Dora speaks almost exclusively in military metaphors and it becomes clear that her gender expression is the basis for her diagnosis as “defective.”

Then, in the second scene, we’re introduced to Porph and Dorph (Patricia Austin and Jan Guarino, respectively), two much older women who share a playful relationship that largely involves Dorph humoring Porph’s obsession with Doris Day. Who these women are and their relationship to the couple introduced in the first scene becomes the compelling heart as well as the dark soul of the unfolding drama.

The script is miserly with scant facts doled out about each woman’s life, reinforcing that the specifics here are not as important as the relationships. Luckily for this production, director Melissa Rayford does a masterful job gently leading each couple through the subtle shifts and advancements in their alliances.
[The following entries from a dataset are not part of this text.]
Lemma set_of_range_id l : ordered l -> set_of_range comp l = l.
Proof.
  intros Hl. unfold set_of_range.
  enough (forall s, ordered (s ++ l) -> foldl (fun s x => set_insert comp x s) s l = s ++ l) as He
    by by apply (He []).
  clear Hl. induction l as [| x l IH]; intros s Hs; simpl; [by rewrite app_nil_r |].
  rewrite set_insert_last.
  - rewrite IH; by rewrite <- app_assoc.
  - intros y Hy. by apply (StronglySorted_app_1_elem_of _ _ _ y x Hs); [| left].
Qed.

(** An insertion adds the element unless one with its key is there. *)
Lemma set_insert_keys x l k : k ∈ key <$> set_insert comp x l <-> k = key x \/ k ∈ key <$> l.
Proof.
  induction l as [| y l IH]; simpl; [set_solver |]. rewrite !comp_key.
  destruct (lex (key x) (key y)) eqn:Hxy; [set_solver |].
  destruct (lex (key y) (key x)) eqn:Hyx; simpl; rewrite !elem_of_cons; [rewrite IH; tauto |].
  destruct (lex_total (key x) (key y)) as [| [Heq |]]; [congruence | | congruence].
  rewrite Heq. tauto.
Qed.

Lemma set_of_range_keys l k : k ∈ key <$> set_of_range comp l <-> k ∈ key <$> l.
Proof.
  unfold set_of_range.
  enough (He : forall s, k ∈ key <$> foldl (fun s x => set_insert comp x s) s l <->
                         k ∈ key <$> s \/ k ∈ key <$> l)
    by (rewrite He; set_solver).
  induction l as [| x l IH]; intros s; simpl; [set_solver |].
  rewrite IH, set_insert_keys, elem_of_cons. tauto.
Qed.

Lemma elem_of_set_of_range x l : x ∈ set_of_range comp l -> x ∈ l.
Proof.
  unfold set_of_range.
  enough (He : forall s, x ∈ foldl (fun s x => set_insert comp x s) s l -> x ∈ s \/ x ∈ l)
    by (intros Hx; apply He in Hx; set_solver).
  induction l as [| y l IH]; intros s; simpl; [tauto |].
  intros [Hx%set_insert_elem |]%IH; set_solver.
Qed.

Lemma ordered_filter (P : A -> Prop) `{forall x, Decision (P x)} l :
  ordered l -> ordered (filter P l).
Proof.
  induction 1 as [| x l Hs IH Hall]; [constructor |]. rewrite filter_cons.
  case_decide; [| done]. constructor; [done |]. apply Forall_forall.
  intros y [_ Hy]%list_elem_of_filter. rewrite Forall_forall in Hall. by apply Hall.
Qed.

(** The merge of two ordered lists keeps what the second one lacks. *)
Lemma set_difference_nil l : set_difference comp [] l = [].
Proof. by destruct l. Qed.

Lemma not_in_later x y l :
  lex (key x) (key y) = true -> ordered (y :: l) -> key x ∉ key <$> y :: l.
Proof.
  intros Hxy [_ Hall]%StronglySorted_inv. simpl. rewrite elem_of_cons, list_elem_of_fmap.
  intros [Heq | (z & Heq & Hz)].
  - rewrite Heq, lex_irrefl in Hxy. done.
  - rewrite Forall_forall in Hall. pose proof (lex_trans _ _ _ Hxy (Hall z Hz)) as Hxz.
    rewrite Heq, lex_irrefl in Hxz. done.
Qed.

Lemma filter_later y l (m : list A) :
  (forall x, x ∈ m -> lex (key y) (key x) = true) ->
  filter (fun x => key x ∉ key <$> y :: l) m = filter (fun x => key x ∉ key <$> l) m.
Proof.
  induction m as [| x m IH]; intros Hm; [done |]. rewrite !filter_cons, IH by set_solver.
  assert (Hne : key x <> key y).
  { intros Heq. specialize (Hm x ltac:(left)). by rewrite Heq, lex_irrefl in Hm. }
  repeat case_decide; try done; set_solver.
Qed.

Lemma filter_none (m : list A) : filter (fun x => key x ∉ key <$> []) m = m.
Proof.
  induction m as [| x m IH]; [done |]. rewrite filter_cons, IH.
  by rewrite decide_True by (by intros ?%elem_of_nil).
Qed.

Lemma set_difference_spec l1 l2 :
  ordered l1 -> ordered l2 ->
  set_difference comp l1 l2 = filter (fun x => key x ∉ key <$> l2) l1.
Proof.
  intros H1. revert l2. induction H1 as [| x l1 Hs1 IH1 Hall1]; intros l2 H2.
  - by rewrite set_difference_nil.
  - induction H2 as [| y l2 Hs2 IH2 Hall2].
    + symmetry. apply filter_none.
    + assert (H2 : ordered (y :: l2)) by by constructor.
      simpl. fold (set_difference comp). rewrite !comp_key.
      destruct (lex (key x) (key y)) eqn:Hxy.
      { rewrite filter_cons. rewrite decide_True by by apply not_in_later.
        f_equal. by apply IH1. }
      destruct (lex (key y) (key x)) eqn:Hyx.
      { simpl in IH2. rewrite IH2. symmetry. apply filter_later.
        intros z [-> | Hz]%elem_of_cons; [done |]. rewrite Forall_forall in Hall1.
        eapply lex_trans; [done | by apply Hall1]. }
      destruct (lex_total (key x) (key y)) as [| [Heq |]]; [congruence | | congruence].
      rewrite filter_cons. rewrite decide_False by (rewrite Heq; intros Hn; apply Hn; left).
      rewrite IH1 by done. symmetry. apply filter_later. rewrite <- Heq.
      intros z Hz. rewrite Forall_forall in Hall1. by apply Hall1.
Qed.
End keyed.

(** ** What an update reports *)
Section updates.
Context `{CookieApi} {URL : Type} `{Countable URL}.
Implicit Types (c : CookieCache (URL := URL)) (cookies : list CanonicalCookie).

Abbreviation key := (URL * string)%type (only parsing).

Lemma CookieComparator_lex lhs rhs :
  CookieComparator lhs rhs = lex (identity lhs) (identity rhs).
Proof.
  unfold CookieComparator. simpl.
  destruct (String.eqb (Domain lhs) (Domain rhs)); [| done].
  destruct (String.eqb (Path lhs) (Path rhs)); [| done].
  by destruct (String.eqb (Name lhs) (Name rhs)).
Qed.
(* ===== verification/SyncSetupService.v ===== *)
(** * The sync setup service

    [chrome/browser/sync/sync_setup_service.h] and [.cc]: the choice of what is
    synchronized, held back by a blocker until it is committed.

    The sync service, with the preferences it shares, is a parameter: its
    state is threaded through the calls.  [SetSyncEnabled] and
    [SetSyncingAllDataTypes] call each other, possibly for ever: they are defined
    for at most [depth] open calls of the first, and give [None] when these are
    not enough.  Two are enough whenever the calls end (theorem
    [changes_wait_for_commit]), so that [None] at this depth is a [Fault]. *)
From S2P Require Import Prelude.

(** ** [components/sync] *)
Inductive AuthErrorState :=
| NONE | INVALID_GAIA_CREDENTIALS | USER_NOT_SIGNED_UP | CONNECTION_FAILED
| CAPTCHA_REQUIRED | ACCOUNT_DELETED | ACCOUNT_DISABLED | SERVICE_UNAVAILABLE | TWO_FACTOR
| REQUEST_CANCELED | HOSTED_NOT_ALLOWED_DEPRECATED | UNEXPECTED_SERVICE_RESPONSE
| SERVICE_ERROR | WEB_LOGIN_REQUIRED | NUM_STATES.

Class SyncApi := {
  ModelType : Type;
  ModelType_eq_dec : EqDecision ModelType;
  ModelType_countable : Countable ModelType;
  BOOKMARKS : ModelType;
  TYPED_URLS : ModelType;
  PASSWORDS : ModelType;
  PROXY_TABS : ModelType;
  AUTOFILL : ModelType;
  PREFERENCES : ModelType;
  READING_LIST : ModelType;
  UserSelectableTypes : gset ModelType;
(** [SyncService] and the [SyncPrefs] it reads *)
SyncService : Type;
GetPreferredDataTypes : SyncService -> gset ModelType;
GetActiveDataTypes : SyncService -> gset ModelType;
CanSyncStart : SyncService -> bool;
IsFirstSetupComplete : SyncService -> bool;
IsFirstSetupInProgress : SyncService -> bool;
IsSetupInProgress : SyncService -> bool;
HasUnrecoverableError : SyncService -> bool;
IsPassphraseRequiredForDecryption : SyncService -> bool;
GetAuthError : SyncService -> AuthErrorState;
HasKeepEverythingSynced : SyncService -> bool;
RequestStart : SyncService -> SyncService;
RequestStop : SyncService -> SyncService;
OnUserChoseDatatypes : bool -> gset ModelType -> SyncService -> SyncService;
SetFirstSetupComplete : SyncService -> SyncService;
(** [SyncSetupInProgressHandle] *)
Handle : Type;
GetSetupInProgressHandle : SyncService -> SyncService * Handle;
release : Handle -> SyncService -> SyncService;
}.
#[export] Existing Instance ModelType_eq_dec.
#[export] Existing Instance ModelType_countable.

(** ** Enumerations of the service *)
Inductive SyncServiceState :=
| kNoSyncServiceError | kSyncServiceSignInNeedsUpdate | kSyncServiceCouldNotConnect
| kSyncServiceServiceUnavailable | kSyncServiceNeedsPassphrase
| kSyncServiceUnrecoverableError.

Inductive SyncableDatatype :=
| kSyncBookmarks | kSyncOmniboxHistory | kSyncPasswords | kSyncOpenTabs | kSyncAutofill
| kSyncPreferences | kSyncReadingList | kNumberOfSyncableDatatypes.

Definition datatype_value (datatype : SyncableDatatype) : Z :=
  match datatype with
  | kSyncBookmarks => 0 | kSyncOmniboxHistory => 1 | kSyncPasswords => 2
  | kSyncOpenTabs => 3 | kSyncAutofill => 4 | kSyncPreferences => 5
  | kSyncReadingList => 6 | kNumberOfSyncableDatatypes => 7
  end.

(** ** The service *)
Section sync_setup.
Context `{SyncApi}.

Definition kDataTypes : list ModelType :=
  [ BOOKMARKS; TYPED_URLS; PASSWORDS; PROXY_TABS; AUTOFILL; PREFERENCES; READING_LIST ].

(** [stops_] counts what the histogram "Sync.StopSource" records. *)
Record SyncSetupService := {
  sync_service_ : SyncService;
  user_selectable_types_ : gset ModelType;
  sync_blocker_ : option Handle;
  stops_ : nat;
}.

#[export] Instance setup_fields : Fields SyncSetupService := fun s =>
  {| sync_service_ := sync_service_ s; user_selectable_types_ := user_selectable_types_ s;
     sync_blocker_ := sync_blocker_ s; stops_ := stops_ s |}.

Implicit Types (s : SyncSetupService) (datatype : ModelType).

Definition SyncSetupService_new (sync_service : SyncService) : SyncSetupService :=
  {| sync_service_ := sync_service;
     user_selectable_types_ := foldl (fun types t => {[t]} ∪ types) ∅ kDataTypes;
     sync_blocker_ := None; stops_ := 0 |}.

Definition call (f : SyncService -> SyncService) s : SyncSetupService :=
  s <| sync_service_ := f (sync_service_ s) |>.

(** [sync_blocker_ = sync_service_->GetSetupInProgressHandle()]: the handle
    that was held is given back after the new one is taken. *)
Definition block s : SyncSetupService :=
  let '(service, handle) := GetSetupInProgressHandle (sync_service_ s) in
  let service := match sync_blocker_ s with Some old => release old service | None => service end in
  s <| sync_service_ := service |> <| sync_blocker_ := Some handle |>.

Definition GetModelType (datatype : SyncableDatatype) : chk ModelType :=
  _ ← dcheck (datatype_value datatype <? vsize kDataTypes);
  vget kDataTypes (datatype_value datatype).

Definition GetDataTypes s : gset ModelType := GetPreferredDataTypes (sync_service_ s).

Definition IsDataTypeEnabled datatype s : bool :=
  bool_decide (datatype ∈ GetActiveDataTypes (sync_service_ s)).

Definition IsSyncingAllDataTypes s : bool := HasKeepEverythingSynced (sync_service_ s).

Definition IsSyncEnabled s : bool := CanSyncStart (sync_service_ s).

Definition SetSyncEnabledWithoutChangingDatatypes (sync_enabled : bool) s : SyncSetupService :=
  let s := block s in
  if sync_enabled then call RequestStart s
  else call RequestStop (s <| stops_ := S (stops_ s) |>).

(** [set_sync_enabled] is [SetSyncEnabled]. *)
Definition set_syncing_all
    (set_sync_enabled : bool -> SyncSetupService -> option SyncSetupService)
    (sync_all : bool) s : option SyncSetupService :=
  let s := block s in
  s ← (if sync_all && negb (IsSyncEnabled s) then set_sync_enabled true s else Some s);
  Some (call (OnUserChoseDatatypes sync_all (GetDataTypes s ∩ UserSelectableTypes)) s).

Fixpoint set_sync_enabled (depth : nat) (sync_enabled : bool) s : option SyncSetupService :=
  match depth with
  | O => None
  | S depth =>
      let s := SetSyncEnabledWithoutChangingDatatypes sync_enabled s in
      if sync_enabled && bool_decide (GetDataTypes s = ∅)
      then set_syncing_all (set_sync_enabled depth) true s
      else Some s
  end.

Definition max_depth : nat := 2.

(** Calls that do not end are a [Fault]. *)
Definition SetSyncEnabled (sync_enabled : bool) s : chk SyncSetupService :=
  deref (set_sync_enabled max_depth sync_enabled s).

Definition SetSyncingAllDataTypes (sync_all : bool) s : chk SyncSetupService :=
  deref (set_syncing_all (set_sync_enabled max_depth) sync_all s).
In the early going, Dora and Dorph are clearly the leading personalities, with Dora exclaiming “bravado!” at one point to characterize her approach to life. Though it is written as a one-act play, Rayford has split the show in two which serves to accentuate how the power dynamics change between the women in the second act.

In “Airswimming,” Calie Bain (top) and Kendall Walker portray women who bond over their confinement in an asylum after being labeled “moral defectives.”

Each cast member delivers an exceptional performance. Most delightfully surprising is Walker’s turn as Dora. Known more as a dramaturg and director (she helmed RTP’s antic “Scrooge in Rouge” last year), Walker projects a supremely confident swagger, the source of many of the jokes early on, making the slight faltering the character shows later on that much more affecting.

Bain continues her emergence as a remarkable actor in the wake of her heartbreaking performance in last season’s “Uncle Vanya.” Her innocent Persephone settles into a complacency that never loses a spark of defiance.

As Dorph, Guarino is a fascinating mix of gruffness and vulnerability. She effectively deploys her decades of comedic experience in perfectly timed reactions and wry asides in response to Austin’s bubbly and anxious take on Porph. In addition to her engaging energy, Austin also has a lovely singing voice, making her affectations of Doris Day diverting when they just could have been confusing.

The production’s technical team collaborates to create a dreamy ambiance, with Tennesse Dixon’s projections and Nathan Wunderlich’s lighting design underscoring the limbo-like unreality of the characters’ confinement. Rayford never forgets that the show depicts a bitter reality some women experienced, though, punctuating this fact at show’s end with slides describing more contemporary horrors.

Subtitled “A Comedy About Despair,” the show’s humor is abundant but also delicate, which made the opening night audience’s barking laughter in response to every line distracting. I expect subsequent audiences will find more satisfaction in the subdued pleasures of this finely-drawn story.

If there are quibbles to take they involve the script’s not-exactly cogent central metaphor and some scenes that could be tightened so as to ensure the couples’ developing relationship doesn’t drag.

However, similar to the experience of watching “Godot,” being lost in the limbo of “Airswimming” can be enlightening, heartening and transformative even as we’re reminded how harsh the world can be. With the help of her cast, Rayford delivers a poignant illustration of the sometimes life-saving love between two people.